Records drawn from a dataset:
──────────

(* ===== verification/Elf.v ===== *)
(** * ELF files and the symbols of the kernel

    The headers of src/kernel/include/elf.h as offsets into the bytes of a file,
    and src/kernel/Symbols.cpp: the table of the kernel's functions, which the
    constructor sorts in the file itself, and the search for the function that
    an address belongs to.  A pointer into the file is its offset. *)

From S2P Require Import Prelude CString Bytes PageFrame.

Local Open Scope Z_scope.

(** ** Fields and records of a file *)

(** The [n]-byte member at [k] of a structure at offset [o]. *)
Definition field (n : nat) (b : list Z) (o k : Z) : res Z :=
  if decide (0 <= o + k <= Z.of_nat (length b)) then load n b (Z.to_nat (o + k)) else Err OutOfBounds.

(** The bytes of a structure, and an assignment to one. *)
Definition get_bytes (n : nat) (b : list Z) (o : Z) : res (list Z) :=
  if decide (0 <= o /\ o + Z.of_nat n <= Z.of_nat (length b)) then Ok (slice (Z.to_nat o) n b) else Err OutOfBounds.

Definition put_bytes (b : list Z) (o : Z) (w : list Z) : res (list Z) :=
  if decide (0 <= o /\ o + Z.of_nat (length w) <= Z.of_nat (length b)) then Ok (splice (Z.to_nat o) w b) else Err OutOfBounds.

(** [Elf64_Ehdr], at the start of the file. *)
Definition e_ident (b : list Z) (i : Z) : res Z := field 1 b 0 i.
Definition e_type (b : list Z) : res Z := field 2 b 0 16.
Definition e_entry (b : list Z) : res Z := field 8 b 0 24.
Definition e_phoff (b : list Z) : res Z := field 8 b 0 32.
Definition e_shoff (b : list Z) : res Z := field 8 b 0 40.
Definition e_phnum (b : list Z) : res Z := field 2 b 0 56.
Definition e_shentsize (b : list Z) : res Z := field 2 b 0 58.
Definition e_shnum (b : list Z) : res Z := field 2 b 0 60.
Definition e_shstrndx (b : list Z) : res Z := field 2 b 0 62.

Definition EI_CLASS : Z := 4.
Definition ELFCLASS32 : Z := 1.
Definition ELFCLASS64 : Z := 2.
Definition ELFMAG : list Z := [0x7F; 69; 76; 70].
Definition ET_REL : Z := 1.
Definition ET_EXEC : Z := 2.
Definition ET_DYN : Z := 3.

(** [Elf64_Shdr], of 64 bytes, at offset [o]. *)
Definition sizeof_Shdr : Z := 64.
Definition sh_name (b : list Z) (o : Z) : res Z := field 4 b o 0.
Definition sh_type (b : list Z) (o : Z) : res Z := field 4 b o 4.
Definition sh_offset (b : list Z) (o : Z) : res Z := field 8 b o 24.
Definition sh_size (b : list Z) (o : Z) : res Z := field 8 b o 32.
Definition SHT_SYMTAB : Z := 2.
Definition SHT_STRTAB : Z := 3.

(** [Elf64_Sym], of 24 bytes. *)
Definition sizeof_Sym : Z := 24.
Definition st_name (b : list Z) (o : Z) : res Z := field 4 b o 0.
Definition st_value (b : list Z) (o : Z) : res Z := field 8 b o 8.

(** [Elf64_Phdr], of 56 bytes. *)
Definition sizeof_Phdr : Z := 56.
Definition p_type (b : list Z) (o : Z) : res Z := field 4 b o 0.
Definition p_offset (b : list Z) (o : Z) : res Z := field 8 b o 8.
Definition p_vaddr (b : list Z) (o : Z) : res Z := field 8 b o 16.
Definition p_filesz (b : list Z) (o : Z) : res Z := field 8 b o 32.
Definition p_memsz (b : list Z) (o : Z) : res Z := field 8 b o 40.
Definition PT_LOAD : Z := 1.

(** ** The table of symbols *)

(** The name is a pointer into the string table. *)
Record SymbolTable := mk_Symbol { Address : Z; FunctionName : Z }.

(** The globals: [SymTable], with its pages, and [TotalEntries]. *)
Record Symbols := mk_Symbols {
  SymTable : option (Z * list SymbolTable);
  TotalEntries : Z
}.

(** The locals of the constructor: [ElfSymbols], [strtab] and the global
    [TotalEntries]. *)
Record tables := mk_tables {
  ElfSymbols : option Z;
  strtab : option Z;
  entries : Z
}.

(** The loop over the sections, [n] of them from [i] on. *)
Fixpoint find_tables (f : list Z) (shoff shstrndx i : Z) (n : nat) (t : tables) : res tables :=
  match n with
  | O => Ok t
  | S n =>
      let section := shoff + sizeof_Shdr * i in
      let* type := sh_type f section in
      let* t :=
        if decide (type = SHT_SYMTAB) then
          let* offset := sh_offset f section in
          let* size := sh_size f section in
          Ok (mk_tables (Some offset) (strtab t) (size / sizeof_Sym))
        else if decide (type = SHT_STRTAB) then
          if decide (shstrndx = i) then Ok t
          else let* offset := sh_offset f section in Ok (mk_tables (ElfSymbols t) (Some offset) (entries t))
        else Ok t in
      find_tables f shoff shstrndx (i + 1) n t
  end.

(** [ElfSymbols[i]] *)
Definition symbol (sym i : Z) : Z := sym + sizeof_Sym * i.

Fixpoint find_minimum (f : list Z) (sym total Index MinimumIndex : Z) (fuel : nat) : res Z :=
  if decide (Index < total) then
    match fuel with
    | O => Err OutOfFuel
    | S fuel =>
        let* a := st_value f (symbol sym Index) in
        let* b := st_value f (symbol sym MinimumIndex) in
        find_minimum f sym total (u64 (Index + 1)) (if decide (a < b) then Index else MinimumIndex) fuel
    end
  else Ok MinimumIndex.

(** [tmp = s[m]; s[m] = s[i]; s[i] = tmp] *)
Definition swap_symbols (f : list Z) (sym m i : Z) : res (list Z) :=
  let* tmp := get_bytes 24 f (symbol sym m) in
  let* x := get_bytes 24 f (symbol sym i) in
  let* f := put_bytes f (symbol sym m) x in
  put_bytes f (symbol sym i) tmp.

Fixpoint sort_symbols (f : list Z) (sym total i : Z) (fuel : nat) : res (list Z) :=
  if decide (i < u64 (total - 1)) then
    match fuel with
    | O => Err OutOfFuel
    | S fuel =>
        let* m := find_minimum f sym total (u64 (i + 1)) i (S (length f)) in
        let* f := swap_symbols f sym m i in
        sort_symbols f sym total (u64 (i + 1)) fuel
    end
  else Ok f.

(** [while (ElfSymbols[0].st_value == 0)]: the first symbol left and the count. *)
Fixpoint skip_zeros (f : list Z) (sym total : Z) (fuel : nat) : res (Z * Z) :=
  let* v := st_value f (symbol sym 0) in
  if decide (v = 0) then
    match fuel with
    | O => Err OutOfFuel
    | S fuel => skip_zeros f (sym + sizeof_Sym) (u64 (total - 1)) fuel
    end
  else Ok (sym, total).

(** The last loop, for the entries from [i] on. *)
Fixpoint fill_table (f : list Z) (sym str i : Z) (n : nat) : res (list SymbolTable) :=
  match n with
  | O => Ok []
  | S n =>
      let* v := st_value f (symbol sym i) in
      let* nm := st_name f (symbol sym i) in
      let* t := fill_table f sym str (i + 1) n in
      Ok (mk_Symbol v (str + nm) :: t)
  end.

(** [(TotalEntries * sizeof(SymbolTable)) / PAGE_SIZE + 1] *)
Definition table_pages (total : Z) : Z := u64 (u64 (total * 16) / 4096 + 1).

(** Both tables are there: the part of the constructor that makes [SymTable]. *)
Definition build_table (alloc : PageFrameAllocator) (f : list Z) (sym str total : Z) : res (PageFrameAllocator * list Z * Symbols) :=
  let* f := sort_symbols f sym total 0 (S (length f)) in
  let* '(sym, total) := skip_zeros f sym total (S (length f)) in
  let* '(alloc, table) := RequestPages alloc (table_pages total) in
  let* l := fill_table f sym str 0 (Z.to_nat total) in
  if decide (table = 0) then Err NullDeref
  else Ok (alloc, f, mk_Symbols (Some (table, l)) total).

(** The constructor: the allocator, the file after sorting, and the table. *)
Definition Symbols_new (alloc : PageFrameAllocator) (f : list Z) : res (PageFrameAllocator * list Z * Symbols) :=
  let* shoff := e_shoff f in
  let* shnum := e_shnum f in
  let* shstrndx := e_shstrndx f in
  let* t := find_tables f shoff shstrndx 0 (Z.to_nat shnum) (mk_tables None None 0) in
  match ElfSymbols t, strtab t with
  | Some sym, Some str => build_table alloc f sym str (entries t)
  | _, _ => Ok (alloc, f, mk_Symbols None (entries t))
  end.

Definition Symbols_delete (alloc : PageFrameAllocator) (s : Symbols) : res PageFrameAllocator :=
  FreePages alloc (match SymTable s with Some (table, _) => table | None => 0 end) (table_pages (TotalEntries s)).

(** [Result] starts as address 0 with the name "<unknown>", here [None]. *)
Fixpoint search_symbols (l : list SymbolTable) (n : nat) (Address_ : Z) (Result : Z * option Z) : res (option Z) :=
  match n with
  | O => Ok (snd Result)
  | S n =>
      match l with
      | [] => Err OutOfBounds
      | s :: l =>
          search_symbols l n Address_
            (if decide (Address s <= Address_ /\ fst Result < Address s) then (Address s, Some (FunctionName s)) else Result)
      end
  end.

Definition GetSymbolFromAddress (s : Symbols) (Address_ : Z) : res (option Z) :=
  match SymTable s with
  | Some (_, l) => search_symbols l (Z.to_nat (TotalEntries s)) Address_ (0, None)
  | None => if decide (TotalEntries s = 0) then Ok None else Err NullDeref
  end.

──────────

What is needed: There is a line with "else Ok MinimumIndex." and a line with "put_bytes f (symbol sym i) tmp." above. Copy exactly those two lines and all lines between them, with nothing else.

Solution to the exercise:
  else Ok MinimumIndex.

(** [tmp = s[m]; s[m] = s[i]; s[i] = tmp] *)
Definition swap_symbols (f : list Z) (sym m i : Z) : res (list Z) :=
  let* tmp := get_bytes 24 f (symbol sym m) in
  let* x := get_bytes 24 f (symbol sym i) in
  let* f := put_bytes f (symbol sym m) x in
  put_bytes f (symbol sym i) tmp.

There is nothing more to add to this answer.